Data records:
# # #
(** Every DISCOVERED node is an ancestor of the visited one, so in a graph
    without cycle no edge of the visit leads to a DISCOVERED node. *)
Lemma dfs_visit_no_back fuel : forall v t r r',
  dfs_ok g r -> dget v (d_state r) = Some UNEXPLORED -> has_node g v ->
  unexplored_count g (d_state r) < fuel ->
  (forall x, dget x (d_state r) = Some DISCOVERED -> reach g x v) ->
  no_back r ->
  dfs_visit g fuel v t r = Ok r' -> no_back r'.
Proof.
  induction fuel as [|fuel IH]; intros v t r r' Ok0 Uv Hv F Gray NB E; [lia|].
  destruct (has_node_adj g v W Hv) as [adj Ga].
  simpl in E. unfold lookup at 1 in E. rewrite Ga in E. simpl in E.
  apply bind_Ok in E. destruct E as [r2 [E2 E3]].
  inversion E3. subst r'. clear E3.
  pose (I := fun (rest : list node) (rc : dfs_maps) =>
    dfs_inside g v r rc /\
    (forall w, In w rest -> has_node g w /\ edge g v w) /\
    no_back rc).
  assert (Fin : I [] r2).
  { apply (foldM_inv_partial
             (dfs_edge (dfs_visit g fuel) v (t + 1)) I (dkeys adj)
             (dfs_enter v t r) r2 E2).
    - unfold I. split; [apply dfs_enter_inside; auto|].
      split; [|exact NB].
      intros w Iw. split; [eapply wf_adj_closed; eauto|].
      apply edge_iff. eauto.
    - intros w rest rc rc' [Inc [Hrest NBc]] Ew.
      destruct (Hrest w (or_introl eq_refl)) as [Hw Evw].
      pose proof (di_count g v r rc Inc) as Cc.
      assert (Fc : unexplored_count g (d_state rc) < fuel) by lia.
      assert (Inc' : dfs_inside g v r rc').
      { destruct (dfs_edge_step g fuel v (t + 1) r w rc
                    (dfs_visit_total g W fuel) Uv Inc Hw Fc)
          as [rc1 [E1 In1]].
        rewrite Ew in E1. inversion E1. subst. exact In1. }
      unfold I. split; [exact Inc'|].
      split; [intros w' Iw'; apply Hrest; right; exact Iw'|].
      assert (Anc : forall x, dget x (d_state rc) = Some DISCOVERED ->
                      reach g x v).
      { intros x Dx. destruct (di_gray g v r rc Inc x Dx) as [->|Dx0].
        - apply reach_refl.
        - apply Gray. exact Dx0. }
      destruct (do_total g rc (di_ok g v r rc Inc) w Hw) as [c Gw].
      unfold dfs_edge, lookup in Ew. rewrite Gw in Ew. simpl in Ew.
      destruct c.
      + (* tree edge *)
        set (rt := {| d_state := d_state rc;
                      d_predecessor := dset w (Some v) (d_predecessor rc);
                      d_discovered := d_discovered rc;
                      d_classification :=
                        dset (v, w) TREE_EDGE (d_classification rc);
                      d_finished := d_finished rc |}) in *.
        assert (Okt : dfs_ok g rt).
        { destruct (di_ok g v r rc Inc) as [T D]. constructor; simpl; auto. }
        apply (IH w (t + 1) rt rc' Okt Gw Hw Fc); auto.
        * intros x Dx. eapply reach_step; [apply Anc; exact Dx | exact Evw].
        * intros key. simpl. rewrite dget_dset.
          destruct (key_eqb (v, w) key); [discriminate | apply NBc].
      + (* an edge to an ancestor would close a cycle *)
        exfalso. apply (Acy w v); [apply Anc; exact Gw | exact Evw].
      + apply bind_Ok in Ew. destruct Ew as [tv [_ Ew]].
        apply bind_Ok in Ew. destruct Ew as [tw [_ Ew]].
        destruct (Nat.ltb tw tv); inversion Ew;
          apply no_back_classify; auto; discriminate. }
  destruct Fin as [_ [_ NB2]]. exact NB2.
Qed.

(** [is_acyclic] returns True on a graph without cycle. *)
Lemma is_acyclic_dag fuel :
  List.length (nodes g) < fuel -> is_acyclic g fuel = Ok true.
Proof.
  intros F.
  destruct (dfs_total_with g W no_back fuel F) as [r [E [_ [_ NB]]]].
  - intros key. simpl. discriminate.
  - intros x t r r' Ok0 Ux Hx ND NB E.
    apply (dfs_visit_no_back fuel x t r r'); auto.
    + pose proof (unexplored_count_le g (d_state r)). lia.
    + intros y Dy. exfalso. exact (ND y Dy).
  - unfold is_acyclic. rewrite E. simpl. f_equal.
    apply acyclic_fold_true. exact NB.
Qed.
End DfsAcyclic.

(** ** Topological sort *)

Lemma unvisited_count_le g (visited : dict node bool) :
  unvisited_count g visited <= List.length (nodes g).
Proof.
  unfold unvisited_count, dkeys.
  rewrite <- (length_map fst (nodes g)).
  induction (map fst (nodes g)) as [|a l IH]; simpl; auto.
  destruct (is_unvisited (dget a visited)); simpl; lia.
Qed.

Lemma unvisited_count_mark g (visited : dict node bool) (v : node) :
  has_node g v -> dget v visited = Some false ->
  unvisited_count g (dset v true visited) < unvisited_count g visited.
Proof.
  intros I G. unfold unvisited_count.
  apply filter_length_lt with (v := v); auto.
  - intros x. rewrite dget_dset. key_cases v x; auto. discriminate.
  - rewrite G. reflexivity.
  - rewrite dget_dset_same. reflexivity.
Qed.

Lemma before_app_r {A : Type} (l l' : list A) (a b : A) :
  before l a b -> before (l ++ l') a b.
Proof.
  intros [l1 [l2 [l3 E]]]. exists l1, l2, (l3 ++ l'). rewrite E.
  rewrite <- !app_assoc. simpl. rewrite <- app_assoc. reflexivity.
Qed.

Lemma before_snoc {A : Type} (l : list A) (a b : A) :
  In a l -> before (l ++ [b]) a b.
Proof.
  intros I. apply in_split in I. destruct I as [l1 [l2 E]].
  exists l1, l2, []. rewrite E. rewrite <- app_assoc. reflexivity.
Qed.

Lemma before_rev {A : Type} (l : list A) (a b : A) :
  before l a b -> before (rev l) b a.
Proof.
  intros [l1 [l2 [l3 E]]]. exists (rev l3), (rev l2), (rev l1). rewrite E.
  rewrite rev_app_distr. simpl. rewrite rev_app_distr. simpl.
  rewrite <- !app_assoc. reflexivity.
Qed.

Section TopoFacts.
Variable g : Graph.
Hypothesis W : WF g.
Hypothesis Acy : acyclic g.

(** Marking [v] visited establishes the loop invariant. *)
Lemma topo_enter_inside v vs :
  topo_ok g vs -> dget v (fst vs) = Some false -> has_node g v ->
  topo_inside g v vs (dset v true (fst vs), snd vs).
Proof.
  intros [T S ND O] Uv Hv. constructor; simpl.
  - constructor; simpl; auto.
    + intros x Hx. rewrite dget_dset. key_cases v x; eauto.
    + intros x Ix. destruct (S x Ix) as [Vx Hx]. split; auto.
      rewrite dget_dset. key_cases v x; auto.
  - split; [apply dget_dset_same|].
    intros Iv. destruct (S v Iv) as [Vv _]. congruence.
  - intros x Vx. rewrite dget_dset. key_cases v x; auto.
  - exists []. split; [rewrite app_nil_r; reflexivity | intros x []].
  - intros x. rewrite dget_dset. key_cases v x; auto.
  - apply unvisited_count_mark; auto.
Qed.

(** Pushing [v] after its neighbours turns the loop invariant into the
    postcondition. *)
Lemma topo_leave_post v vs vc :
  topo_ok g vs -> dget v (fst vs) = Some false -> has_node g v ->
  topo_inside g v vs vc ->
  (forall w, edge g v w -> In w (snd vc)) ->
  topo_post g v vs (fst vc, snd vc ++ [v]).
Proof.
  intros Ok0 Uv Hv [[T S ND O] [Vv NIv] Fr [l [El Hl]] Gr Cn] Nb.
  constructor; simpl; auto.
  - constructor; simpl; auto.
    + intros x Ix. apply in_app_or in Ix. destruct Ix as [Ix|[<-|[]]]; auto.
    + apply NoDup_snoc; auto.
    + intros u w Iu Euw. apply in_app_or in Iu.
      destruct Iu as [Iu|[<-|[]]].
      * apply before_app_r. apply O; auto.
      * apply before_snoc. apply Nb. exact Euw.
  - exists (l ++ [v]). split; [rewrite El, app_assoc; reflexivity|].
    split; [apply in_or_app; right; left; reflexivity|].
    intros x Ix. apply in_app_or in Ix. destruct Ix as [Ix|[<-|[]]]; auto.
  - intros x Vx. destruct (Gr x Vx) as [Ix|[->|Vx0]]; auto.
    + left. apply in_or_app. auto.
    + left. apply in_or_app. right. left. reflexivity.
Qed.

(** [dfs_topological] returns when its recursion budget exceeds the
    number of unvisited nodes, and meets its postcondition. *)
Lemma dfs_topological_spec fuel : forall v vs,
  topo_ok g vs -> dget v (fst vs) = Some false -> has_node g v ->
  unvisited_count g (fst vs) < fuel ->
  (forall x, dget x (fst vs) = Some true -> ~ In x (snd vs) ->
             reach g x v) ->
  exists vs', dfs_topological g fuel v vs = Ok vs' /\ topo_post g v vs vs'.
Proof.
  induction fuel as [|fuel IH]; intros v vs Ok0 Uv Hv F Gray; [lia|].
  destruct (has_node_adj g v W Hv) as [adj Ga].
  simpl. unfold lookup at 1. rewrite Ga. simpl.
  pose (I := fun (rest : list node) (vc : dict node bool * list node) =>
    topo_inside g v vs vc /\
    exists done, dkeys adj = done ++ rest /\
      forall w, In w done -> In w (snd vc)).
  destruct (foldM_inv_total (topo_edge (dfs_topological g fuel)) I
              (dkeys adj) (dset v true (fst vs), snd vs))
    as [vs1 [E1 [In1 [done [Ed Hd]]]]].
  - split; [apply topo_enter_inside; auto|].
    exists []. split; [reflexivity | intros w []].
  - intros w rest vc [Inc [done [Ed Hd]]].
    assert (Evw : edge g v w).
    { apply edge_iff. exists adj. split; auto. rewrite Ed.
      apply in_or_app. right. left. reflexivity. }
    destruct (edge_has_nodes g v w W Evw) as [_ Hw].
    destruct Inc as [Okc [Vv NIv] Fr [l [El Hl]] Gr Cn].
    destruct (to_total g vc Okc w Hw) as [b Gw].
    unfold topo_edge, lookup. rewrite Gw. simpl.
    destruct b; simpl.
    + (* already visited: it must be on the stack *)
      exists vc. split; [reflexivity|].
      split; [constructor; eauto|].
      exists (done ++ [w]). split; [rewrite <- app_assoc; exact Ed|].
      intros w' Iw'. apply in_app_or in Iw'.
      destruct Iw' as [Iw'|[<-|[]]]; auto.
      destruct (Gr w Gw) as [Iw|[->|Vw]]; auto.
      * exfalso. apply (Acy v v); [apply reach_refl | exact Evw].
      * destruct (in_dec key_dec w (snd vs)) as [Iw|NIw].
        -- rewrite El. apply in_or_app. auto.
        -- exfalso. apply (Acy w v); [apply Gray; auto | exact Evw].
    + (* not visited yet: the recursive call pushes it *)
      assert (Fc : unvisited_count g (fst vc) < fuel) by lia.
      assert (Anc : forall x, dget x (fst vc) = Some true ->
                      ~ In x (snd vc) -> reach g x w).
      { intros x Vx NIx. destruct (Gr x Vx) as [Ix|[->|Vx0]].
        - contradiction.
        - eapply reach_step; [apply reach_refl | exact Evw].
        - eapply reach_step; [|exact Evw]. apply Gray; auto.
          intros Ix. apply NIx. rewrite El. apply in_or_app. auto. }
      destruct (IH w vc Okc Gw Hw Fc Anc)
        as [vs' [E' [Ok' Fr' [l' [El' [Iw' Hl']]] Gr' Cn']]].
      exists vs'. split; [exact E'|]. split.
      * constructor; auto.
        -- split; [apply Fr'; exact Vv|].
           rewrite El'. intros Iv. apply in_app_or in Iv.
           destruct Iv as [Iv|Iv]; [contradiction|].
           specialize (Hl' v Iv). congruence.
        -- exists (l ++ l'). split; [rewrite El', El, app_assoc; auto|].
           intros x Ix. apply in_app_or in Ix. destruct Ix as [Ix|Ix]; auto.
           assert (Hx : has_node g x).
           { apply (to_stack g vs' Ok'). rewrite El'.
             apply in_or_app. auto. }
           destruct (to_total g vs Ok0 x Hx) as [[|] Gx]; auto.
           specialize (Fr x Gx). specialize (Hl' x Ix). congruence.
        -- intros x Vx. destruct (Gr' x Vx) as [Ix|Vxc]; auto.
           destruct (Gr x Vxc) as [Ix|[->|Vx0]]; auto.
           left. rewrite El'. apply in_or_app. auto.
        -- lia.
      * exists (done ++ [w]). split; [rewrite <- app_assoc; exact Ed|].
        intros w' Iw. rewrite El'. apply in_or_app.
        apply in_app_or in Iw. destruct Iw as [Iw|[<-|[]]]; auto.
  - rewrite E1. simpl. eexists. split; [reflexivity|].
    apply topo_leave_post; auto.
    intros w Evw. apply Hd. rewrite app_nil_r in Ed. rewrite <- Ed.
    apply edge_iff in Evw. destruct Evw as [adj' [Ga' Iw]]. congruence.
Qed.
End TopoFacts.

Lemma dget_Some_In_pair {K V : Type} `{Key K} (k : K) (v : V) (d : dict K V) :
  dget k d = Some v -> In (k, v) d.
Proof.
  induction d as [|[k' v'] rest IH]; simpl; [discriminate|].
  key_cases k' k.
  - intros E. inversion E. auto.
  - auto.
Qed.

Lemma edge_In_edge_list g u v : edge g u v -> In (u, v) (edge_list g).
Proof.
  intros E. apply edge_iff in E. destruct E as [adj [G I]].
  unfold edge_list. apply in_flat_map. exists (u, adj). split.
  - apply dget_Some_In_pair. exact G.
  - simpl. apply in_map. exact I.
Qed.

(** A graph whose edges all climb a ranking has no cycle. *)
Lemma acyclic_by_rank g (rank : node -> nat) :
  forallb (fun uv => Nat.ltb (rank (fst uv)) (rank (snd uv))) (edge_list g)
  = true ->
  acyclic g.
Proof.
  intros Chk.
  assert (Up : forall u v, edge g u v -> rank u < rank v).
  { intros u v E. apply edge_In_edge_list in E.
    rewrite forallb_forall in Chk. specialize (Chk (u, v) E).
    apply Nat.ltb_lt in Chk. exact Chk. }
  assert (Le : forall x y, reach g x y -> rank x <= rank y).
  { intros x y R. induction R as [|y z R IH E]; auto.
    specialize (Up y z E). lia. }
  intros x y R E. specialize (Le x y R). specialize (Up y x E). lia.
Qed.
# # #
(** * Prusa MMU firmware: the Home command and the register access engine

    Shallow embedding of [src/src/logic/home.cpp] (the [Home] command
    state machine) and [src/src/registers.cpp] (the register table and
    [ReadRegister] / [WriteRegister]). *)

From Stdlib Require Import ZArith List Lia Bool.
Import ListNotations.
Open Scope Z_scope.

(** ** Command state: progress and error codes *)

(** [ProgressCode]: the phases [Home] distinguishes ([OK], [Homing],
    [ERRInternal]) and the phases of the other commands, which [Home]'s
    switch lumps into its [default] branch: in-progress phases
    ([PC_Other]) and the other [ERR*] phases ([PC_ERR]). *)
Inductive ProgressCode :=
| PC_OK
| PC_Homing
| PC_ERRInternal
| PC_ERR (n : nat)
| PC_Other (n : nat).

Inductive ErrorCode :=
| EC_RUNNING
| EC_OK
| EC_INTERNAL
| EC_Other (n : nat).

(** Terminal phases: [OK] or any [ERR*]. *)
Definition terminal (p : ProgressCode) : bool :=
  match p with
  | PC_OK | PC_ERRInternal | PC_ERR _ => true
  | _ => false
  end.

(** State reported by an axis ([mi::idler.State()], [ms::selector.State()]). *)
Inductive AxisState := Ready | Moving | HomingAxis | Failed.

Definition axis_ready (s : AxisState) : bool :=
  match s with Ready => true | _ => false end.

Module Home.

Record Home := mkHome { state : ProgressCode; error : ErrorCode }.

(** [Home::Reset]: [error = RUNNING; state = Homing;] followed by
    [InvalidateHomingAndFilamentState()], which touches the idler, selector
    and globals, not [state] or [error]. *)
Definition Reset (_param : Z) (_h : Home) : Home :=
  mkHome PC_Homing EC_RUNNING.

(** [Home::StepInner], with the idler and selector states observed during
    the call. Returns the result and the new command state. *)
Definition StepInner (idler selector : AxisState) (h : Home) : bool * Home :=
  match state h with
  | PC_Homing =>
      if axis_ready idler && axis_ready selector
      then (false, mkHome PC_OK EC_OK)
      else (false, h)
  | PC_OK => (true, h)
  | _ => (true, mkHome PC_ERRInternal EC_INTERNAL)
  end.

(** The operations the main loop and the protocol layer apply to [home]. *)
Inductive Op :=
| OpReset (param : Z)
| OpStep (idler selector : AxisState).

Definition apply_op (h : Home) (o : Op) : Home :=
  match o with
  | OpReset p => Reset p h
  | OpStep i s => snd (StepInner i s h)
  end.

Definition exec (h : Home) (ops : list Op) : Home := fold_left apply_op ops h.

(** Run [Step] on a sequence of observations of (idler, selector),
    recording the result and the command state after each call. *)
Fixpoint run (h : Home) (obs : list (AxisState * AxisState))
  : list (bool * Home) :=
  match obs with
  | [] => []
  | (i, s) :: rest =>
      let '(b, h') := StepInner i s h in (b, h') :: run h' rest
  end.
# # #
Task requirements
Find how many lines of the entries include the word "invariant". The number is the entire reply.

Solution to the exercise
2